→ **Instructions for the task**
Within the entries below, find the portion that opens with the line containing "destruct (tree !! m)" and closes with the line containing "Lemma best_pair_in_range tree". Retype that portion exactly and only.

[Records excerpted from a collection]

=======

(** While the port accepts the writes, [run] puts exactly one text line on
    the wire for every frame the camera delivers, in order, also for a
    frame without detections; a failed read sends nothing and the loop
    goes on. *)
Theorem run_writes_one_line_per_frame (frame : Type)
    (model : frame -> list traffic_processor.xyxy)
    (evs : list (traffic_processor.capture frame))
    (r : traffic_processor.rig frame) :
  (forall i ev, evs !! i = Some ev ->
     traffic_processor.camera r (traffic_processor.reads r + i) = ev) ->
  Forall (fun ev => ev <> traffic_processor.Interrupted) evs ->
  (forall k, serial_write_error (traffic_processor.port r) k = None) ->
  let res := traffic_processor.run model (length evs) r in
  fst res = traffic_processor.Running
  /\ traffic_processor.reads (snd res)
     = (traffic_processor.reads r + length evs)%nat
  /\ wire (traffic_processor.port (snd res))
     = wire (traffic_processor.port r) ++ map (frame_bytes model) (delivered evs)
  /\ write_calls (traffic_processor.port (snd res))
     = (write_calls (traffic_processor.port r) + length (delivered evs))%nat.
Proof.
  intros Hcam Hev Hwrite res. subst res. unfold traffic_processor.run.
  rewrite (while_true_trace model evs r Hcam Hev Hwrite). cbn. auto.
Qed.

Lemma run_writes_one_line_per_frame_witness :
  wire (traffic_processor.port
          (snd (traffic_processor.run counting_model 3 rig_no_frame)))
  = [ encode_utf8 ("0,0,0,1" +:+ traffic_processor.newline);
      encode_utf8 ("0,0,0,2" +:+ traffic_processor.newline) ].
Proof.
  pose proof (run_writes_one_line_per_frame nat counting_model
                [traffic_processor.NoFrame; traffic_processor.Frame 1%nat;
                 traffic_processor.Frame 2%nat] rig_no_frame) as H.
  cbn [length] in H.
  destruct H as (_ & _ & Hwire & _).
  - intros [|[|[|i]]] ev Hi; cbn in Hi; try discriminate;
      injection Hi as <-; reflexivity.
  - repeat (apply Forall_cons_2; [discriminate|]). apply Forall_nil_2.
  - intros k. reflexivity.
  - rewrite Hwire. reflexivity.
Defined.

=======

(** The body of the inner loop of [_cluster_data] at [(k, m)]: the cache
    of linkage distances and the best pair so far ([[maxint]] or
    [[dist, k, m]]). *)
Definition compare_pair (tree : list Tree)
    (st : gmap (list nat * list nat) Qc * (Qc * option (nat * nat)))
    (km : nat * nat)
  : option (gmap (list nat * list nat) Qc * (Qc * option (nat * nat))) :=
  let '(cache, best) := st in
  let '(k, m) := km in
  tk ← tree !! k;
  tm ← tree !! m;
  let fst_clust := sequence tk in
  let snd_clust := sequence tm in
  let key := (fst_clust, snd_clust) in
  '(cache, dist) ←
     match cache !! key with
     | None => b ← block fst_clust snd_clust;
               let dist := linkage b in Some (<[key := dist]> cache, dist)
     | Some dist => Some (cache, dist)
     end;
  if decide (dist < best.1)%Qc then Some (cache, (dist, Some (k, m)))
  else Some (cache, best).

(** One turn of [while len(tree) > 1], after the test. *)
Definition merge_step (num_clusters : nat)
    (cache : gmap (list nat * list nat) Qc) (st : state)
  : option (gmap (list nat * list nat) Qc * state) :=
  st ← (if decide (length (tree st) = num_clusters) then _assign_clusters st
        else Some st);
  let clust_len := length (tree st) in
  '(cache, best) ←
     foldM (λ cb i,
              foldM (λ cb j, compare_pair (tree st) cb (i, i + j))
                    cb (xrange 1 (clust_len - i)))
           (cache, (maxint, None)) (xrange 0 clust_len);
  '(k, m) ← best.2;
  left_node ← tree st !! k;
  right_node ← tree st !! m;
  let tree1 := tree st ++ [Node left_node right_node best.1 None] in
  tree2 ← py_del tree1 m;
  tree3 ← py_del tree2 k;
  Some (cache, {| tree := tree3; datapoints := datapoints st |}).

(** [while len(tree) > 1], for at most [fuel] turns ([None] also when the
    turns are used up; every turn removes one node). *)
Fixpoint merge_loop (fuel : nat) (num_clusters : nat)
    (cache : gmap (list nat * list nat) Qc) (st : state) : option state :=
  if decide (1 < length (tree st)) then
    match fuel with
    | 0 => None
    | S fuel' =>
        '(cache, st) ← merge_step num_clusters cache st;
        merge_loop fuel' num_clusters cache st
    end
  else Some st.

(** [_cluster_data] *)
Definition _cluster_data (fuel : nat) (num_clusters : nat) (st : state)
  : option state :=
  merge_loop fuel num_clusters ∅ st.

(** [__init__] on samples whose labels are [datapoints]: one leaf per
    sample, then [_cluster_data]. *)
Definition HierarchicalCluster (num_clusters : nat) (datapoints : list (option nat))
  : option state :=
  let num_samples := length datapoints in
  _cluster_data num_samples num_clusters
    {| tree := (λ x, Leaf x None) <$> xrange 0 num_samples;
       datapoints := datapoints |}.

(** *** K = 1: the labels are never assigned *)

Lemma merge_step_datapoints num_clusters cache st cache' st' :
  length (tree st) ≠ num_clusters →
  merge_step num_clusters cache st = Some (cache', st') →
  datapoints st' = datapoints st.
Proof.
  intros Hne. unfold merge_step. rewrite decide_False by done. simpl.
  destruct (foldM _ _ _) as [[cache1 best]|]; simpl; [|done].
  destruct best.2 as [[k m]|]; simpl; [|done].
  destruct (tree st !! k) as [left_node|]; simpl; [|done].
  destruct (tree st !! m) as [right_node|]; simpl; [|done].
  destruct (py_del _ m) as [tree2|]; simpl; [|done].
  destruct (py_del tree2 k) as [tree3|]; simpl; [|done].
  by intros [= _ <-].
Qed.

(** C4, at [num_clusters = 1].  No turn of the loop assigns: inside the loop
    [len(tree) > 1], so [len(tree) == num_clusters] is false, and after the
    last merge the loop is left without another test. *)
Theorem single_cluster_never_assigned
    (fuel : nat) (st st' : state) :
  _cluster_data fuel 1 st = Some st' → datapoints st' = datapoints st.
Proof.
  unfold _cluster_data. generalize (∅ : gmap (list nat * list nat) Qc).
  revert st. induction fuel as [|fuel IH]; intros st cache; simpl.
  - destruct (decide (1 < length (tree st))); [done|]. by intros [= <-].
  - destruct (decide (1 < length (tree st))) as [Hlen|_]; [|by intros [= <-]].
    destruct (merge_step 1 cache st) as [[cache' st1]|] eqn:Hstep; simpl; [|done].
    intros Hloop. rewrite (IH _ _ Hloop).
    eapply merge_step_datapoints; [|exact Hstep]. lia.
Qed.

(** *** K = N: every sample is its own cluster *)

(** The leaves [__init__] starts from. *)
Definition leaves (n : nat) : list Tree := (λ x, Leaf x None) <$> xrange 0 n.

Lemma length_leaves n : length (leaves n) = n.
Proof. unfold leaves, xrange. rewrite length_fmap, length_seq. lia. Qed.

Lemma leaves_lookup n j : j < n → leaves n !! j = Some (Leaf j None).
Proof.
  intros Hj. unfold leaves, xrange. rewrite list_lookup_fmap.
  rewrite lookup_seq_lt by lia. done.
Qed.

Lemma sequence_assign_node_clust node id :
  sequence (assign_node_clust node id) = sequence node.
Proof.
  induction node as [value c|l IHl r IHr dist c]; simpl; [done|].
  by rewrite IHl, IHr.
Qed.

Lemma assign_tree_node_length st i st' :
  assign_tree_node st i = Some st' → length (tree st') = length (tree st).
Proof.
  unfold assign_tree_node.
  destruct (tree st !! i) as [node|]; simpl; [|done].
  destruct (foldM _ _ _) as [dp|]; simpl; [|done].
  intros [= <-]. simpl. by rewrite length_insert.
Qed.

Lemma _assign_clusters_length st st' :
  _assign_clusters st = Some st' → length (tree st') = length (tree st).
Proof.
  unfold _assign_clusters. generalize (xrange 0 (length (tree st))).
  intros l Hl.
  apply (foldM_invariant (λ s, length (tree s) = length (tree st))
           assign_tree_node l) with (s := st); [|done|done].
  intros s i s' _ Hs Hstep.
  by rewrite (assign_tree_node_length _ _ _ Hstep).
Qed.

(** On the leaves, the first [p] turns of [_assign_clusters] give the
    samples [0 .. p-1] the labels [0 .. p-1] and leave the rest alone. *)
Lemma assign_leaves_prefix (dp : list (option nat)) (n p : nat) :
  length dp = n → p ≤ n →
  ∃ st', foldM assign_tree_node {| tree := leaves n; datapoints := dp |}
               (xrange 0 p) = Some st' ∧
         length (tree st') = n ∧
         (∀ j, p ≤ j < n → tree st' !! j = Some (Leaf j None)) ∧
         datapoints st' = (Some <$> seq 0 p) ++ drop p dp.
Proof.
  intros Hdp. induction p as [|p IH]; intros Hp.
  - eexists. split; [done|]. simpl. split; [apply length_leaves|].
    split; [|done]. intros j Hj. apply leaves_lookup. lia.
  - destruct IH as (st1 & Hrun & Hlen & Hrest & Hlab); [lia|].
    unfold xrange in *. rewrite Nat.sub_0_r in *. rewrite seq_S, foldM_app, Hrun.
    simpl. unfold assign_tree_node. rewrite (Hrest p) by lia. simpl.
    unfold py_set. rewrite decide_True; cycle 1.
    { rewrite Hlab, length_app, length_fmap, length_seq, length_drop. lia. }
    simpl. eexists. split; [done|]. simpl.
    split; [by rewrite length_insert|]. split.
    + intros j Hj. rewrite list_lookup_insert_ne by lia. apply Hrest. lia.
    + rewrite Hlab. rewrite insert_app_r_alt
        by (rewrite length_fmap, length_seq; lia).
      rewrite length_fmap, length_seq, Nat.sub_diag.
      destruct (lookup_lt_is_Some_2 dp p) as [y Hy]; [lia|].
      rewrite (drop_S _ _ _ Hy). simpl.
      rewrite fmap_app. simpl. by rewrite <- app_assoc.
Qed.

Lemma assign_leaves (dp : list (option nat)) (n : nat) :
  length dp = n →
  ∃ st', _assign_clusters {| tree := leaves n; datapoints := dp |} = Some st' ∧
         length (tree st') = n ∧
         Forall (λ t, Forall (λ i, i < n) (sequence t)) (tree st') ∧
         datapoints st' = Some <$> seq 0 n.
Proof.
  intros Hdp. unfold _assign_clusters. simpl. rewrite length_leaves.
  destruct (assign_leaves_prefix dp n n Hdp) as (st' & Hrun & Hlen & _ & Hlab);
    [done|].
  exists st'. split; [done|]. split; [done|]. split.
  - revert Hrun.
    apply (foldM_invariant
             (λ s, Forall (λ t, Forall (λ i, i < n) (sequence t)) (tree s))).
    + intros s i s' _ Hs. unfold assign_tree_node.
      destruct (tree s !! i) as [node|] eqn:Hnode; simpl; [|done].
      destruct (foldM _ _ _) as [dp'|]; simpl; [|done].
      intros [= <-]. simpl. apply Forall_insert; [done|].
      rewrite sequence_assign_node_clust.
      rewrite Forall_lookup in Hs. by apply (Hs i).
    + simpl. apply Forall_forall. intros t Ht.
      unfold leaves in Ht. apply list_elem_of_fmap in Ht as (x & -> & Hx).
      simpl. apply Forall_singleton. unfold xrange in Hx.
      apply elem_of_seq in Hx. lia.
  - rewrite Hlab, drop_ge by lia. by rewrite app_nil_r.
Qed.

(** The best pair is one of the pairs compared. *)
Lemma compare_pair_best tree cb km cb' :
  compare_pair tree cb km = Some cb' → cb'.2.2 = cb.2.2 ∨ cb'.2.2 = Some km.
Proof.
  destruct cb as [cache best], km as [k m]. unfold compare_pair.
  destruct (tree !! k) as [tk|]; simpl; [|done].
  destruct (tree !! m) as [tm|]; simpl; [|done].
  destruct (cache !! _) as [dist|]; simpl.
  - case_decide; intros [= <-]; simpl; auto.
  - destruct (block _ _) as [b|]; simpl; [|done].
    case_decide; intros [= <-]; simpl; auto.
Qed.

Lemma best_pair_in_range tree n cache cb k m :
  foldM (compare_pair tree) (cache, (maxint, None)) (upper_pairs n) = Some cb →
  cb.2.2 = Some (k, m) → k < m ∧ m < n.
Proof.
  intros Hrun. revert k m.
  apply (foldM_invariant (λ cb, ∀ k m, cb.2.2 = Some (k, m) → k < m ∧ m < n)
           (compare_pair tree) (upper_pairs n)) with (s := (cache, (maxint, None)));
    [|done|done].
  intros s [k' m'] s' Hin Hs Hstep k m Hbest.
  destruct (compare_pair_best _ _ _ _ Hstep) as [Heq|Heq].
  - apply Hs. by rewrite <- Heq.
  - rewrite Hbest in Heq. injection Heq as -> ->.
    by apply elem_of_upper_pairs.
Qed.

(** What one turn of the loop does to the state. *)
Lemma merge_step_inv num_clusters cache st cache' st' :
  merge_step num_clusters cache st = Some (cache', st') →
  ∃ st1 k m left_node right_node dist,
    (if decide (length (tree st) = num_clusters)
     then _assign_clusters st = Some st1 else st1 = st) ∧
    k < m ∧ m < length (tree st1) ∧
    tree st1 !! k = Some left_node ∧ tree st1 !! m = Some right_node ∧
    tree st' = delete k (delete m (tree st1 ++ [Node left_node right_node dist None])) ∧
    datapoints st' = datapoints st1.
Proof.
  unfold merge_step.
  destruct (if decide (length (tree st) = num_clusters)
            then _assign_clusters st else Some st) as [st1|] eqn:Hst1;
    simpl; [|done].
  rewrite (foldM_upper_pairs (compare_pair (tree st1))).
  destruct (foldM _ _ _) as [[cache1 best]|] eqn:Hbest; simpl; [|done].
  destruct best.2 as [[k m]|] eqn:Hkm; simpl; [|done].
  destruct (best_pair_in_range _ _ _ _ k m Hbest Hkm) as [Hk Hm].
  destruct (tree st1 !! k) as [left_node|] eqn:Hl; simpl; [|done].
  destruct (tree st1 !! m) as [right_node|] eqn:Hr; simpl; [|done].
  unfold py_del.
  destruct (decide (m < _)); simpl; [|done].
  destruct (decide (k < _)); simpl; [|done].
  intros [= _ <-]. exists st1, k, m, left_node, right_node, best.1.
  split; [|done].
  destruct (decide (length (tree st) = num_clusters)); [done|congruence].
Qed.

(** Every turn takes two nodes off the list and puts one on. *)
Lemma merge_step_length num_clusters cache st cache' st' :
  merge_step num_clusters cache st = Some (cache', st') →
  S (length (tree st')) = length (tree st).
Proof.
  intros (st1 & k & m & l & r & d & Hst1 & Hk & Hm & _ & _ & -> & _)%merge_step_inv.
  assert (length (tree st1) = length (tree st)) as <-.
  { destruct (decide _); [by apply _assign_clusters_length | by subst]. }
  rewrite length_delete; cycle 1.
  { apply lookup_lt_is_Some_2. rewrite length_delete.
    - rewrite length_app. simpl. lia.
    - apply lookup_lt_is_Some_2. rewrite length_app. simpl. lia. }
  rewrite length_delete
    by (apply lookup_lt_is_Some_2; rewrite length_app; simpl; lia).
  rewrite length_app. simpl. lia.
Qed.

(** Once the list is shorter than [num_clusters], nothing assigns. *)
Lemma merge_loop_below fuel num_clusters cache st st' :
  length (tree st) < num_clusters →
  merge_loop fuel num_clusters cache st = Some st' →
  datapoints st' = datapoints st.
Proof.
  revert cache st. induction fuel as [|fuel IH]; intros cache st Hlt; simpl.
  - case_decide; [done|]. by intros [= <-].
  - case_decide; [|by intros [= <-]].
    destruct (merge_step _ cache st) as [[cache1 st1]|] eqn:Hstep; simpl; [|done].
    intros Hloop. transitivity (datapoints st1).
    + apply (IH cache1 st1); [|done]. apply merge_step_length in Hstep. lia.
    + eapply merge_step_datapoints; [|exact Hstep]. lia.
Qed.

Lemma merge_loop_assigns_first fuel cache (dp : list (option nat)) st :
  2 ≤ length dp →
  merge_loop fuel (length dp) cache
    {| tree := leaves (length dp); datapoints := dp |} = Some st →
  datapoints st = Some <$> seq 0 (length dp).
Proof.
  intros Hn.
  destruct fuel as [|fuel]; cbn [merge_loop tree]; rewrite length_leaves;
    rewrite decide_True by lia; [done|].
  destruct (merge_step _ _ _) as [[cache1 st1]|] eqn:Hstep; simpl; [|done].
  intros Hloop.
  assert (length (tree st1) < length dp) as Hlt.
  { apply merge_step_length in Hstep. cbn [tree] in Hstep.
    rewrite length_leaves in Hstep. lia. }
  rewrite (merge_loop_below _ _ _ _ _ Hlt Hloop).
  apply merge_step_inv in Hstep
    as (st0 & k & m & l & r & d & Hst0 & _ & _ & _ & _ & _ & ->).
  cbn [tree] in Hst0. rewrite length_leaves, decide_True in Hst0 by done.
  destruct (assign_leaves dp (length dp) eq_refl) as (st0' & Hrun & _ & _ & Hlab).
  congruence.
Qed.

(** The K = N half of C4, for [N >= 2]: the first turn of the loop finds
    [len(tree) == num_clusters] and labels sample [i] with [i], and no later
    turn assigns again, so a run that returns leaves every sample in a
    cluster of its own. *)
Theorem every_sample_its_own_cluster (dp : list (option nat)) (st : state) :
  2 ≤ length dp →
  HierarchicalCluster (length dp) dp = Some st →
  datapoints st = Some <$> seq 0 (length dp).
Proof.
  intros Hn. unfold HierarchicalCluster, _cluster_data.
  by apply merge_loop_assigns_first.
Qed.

=======

→ **Answer for the task**
  destruct (tree !! m) as [tm|]; simpl; [|done].
  destruct (cache !! _) as [dist|]; simpl.
  - case_decide; intros [= <-]; simpl; auto.
  - destruct (block _ _) as [b|]; simpl; [|done].
    case_decide; intros [= <-]; simpl; auto.
Qed.

Lemma best_pair_in_range tree n cache cb k m :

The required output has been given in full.